Collected data:
*** Block opens ***

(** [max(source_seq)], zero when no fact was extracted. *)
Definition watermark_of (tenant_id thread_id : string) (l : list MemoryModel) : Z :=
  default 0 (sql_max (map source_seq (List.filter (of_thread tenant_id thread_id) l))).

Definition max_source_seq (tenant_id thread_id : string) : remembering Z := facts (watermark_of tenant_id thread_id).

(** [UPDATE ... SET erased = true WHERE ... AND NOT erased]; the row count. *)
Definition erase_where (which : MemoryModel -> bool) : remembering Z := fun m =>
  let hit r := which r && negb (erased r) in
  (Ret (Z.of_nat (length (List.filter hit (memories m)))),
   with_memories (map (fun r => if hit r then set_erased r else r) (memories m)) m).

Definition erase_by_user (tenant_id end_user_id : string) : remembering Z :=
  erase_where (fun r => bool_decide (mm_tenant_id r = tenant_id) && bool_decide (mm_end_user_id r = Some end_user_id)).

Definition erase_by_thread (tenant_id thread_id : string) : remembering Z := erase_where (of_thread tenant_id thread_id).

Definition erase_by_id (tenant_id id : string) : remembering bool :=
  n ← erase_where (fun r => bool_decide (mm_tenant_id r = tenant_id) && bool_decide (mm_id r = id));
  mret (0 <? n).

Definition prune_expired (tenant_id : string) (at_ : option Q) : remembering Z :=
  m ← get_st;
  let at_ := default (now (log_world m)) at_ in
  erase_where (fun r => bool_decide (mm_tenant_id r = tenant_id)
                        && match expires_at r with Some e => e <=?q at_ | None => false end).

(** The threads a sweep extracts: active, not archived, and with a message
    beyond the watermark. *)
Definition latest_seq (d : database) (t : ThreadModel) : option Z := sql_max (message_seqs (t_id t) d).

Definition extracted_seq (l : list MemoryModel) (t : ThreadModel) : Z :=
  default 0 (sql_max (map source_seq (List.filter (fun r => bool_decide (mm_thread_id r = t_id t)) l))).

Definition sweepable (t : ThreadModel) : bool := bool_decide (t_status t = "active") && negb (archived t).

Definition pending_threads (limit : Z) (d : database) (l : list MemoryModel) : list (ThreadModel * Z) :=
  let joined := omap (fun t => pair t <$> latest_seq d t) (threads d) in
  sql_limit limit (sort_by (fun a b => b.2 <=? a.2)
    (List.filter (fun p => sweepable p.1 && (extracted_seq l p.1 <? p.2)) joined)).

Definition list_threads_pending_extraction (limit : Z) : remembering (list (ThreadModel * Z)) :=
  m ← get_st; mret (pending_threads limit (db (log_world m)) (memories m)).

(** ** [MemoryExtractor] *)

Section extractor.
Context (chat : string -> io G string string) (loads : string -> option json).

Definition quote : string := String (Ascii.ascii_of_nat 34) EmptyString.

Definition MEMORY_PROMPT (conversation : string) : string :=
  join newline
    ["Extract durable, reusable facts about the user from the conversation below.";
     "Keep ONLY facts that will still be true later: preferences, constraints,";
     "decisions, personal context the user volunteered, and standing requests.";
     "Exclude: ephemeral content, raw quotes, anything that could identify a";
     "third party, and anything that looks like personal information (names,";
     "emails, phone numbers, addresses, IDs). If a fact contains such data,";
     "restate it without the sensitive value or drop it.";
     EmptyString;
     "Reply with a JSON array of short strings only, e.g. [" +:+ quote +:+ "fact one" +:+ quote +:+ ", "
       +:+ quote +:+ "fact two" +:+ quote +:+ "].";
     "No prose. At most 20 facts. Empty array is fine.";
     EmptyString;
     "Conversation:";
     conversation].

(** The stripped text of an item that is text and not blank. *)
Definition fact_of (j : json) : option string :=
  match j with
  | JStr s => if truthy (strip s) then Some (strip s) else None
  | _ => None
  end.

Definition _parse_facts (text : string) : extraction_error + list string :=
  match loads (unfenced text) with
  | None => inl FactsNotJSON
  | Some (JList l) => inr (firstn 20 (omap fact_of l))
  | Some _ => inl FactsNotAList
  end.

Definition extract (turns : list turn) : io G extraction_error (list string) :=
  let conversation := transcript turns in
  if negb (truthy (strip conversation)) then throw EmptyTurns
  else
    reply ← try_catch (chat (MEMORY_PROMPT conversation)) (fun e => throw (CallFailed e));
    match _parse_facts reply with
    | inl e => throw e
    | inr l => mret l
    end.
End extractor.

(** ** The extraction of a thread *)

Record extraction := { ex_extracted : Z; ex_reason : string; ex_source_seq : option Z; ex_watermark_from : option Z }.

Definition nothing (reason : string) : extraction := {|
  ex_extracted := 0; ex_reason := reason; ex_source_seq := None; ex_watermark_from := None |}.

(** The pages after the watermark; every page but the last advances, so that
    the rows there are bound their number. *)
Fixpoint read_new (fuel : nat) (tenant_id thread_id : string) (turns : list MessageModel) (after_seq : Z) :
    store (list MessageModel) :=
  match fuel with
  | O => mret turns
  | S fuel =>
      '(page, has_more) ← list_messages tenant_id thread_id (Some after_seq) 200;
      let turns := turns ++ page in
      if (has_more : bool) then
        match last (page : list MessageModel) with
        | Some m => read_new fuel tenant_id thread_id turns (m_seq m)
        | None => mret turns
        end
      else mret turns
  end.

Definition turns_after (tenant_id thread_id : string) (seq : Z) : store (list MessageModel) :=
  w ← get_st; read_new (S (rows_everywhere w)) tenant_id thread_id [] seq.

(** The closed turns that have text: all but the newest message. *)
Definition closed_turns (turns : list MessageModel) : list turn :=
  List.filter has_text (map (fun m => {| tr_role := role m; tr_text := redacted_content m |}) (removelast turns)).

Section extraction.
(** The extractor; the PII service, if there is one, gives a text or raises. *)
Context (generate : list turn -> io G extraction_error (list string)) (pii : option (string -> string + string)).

*** Block closes ***

Work task
Starting with the first line of the entries and ending with the line that has "(** [UPDATE ...", copy each line exactly and add nothing.

Exercise response
(** [max(source_seq)], zero when no fact was extracted. *)
Definition watermark_of (tenant_id thread_id : string) (l : list MemoryModel) : Z :=
  default 0 (sql_max (map source_seq (List.filter (of_thread tenant_id thread_id) l))).

Definition max_source_seq (tenant_id thread_id : string) : remembering Z := facts (watermark_of tenant_id thread_id).

(** [UPDATE ... SET erased = true WHERE ... AND NOT erased]; the row count. *)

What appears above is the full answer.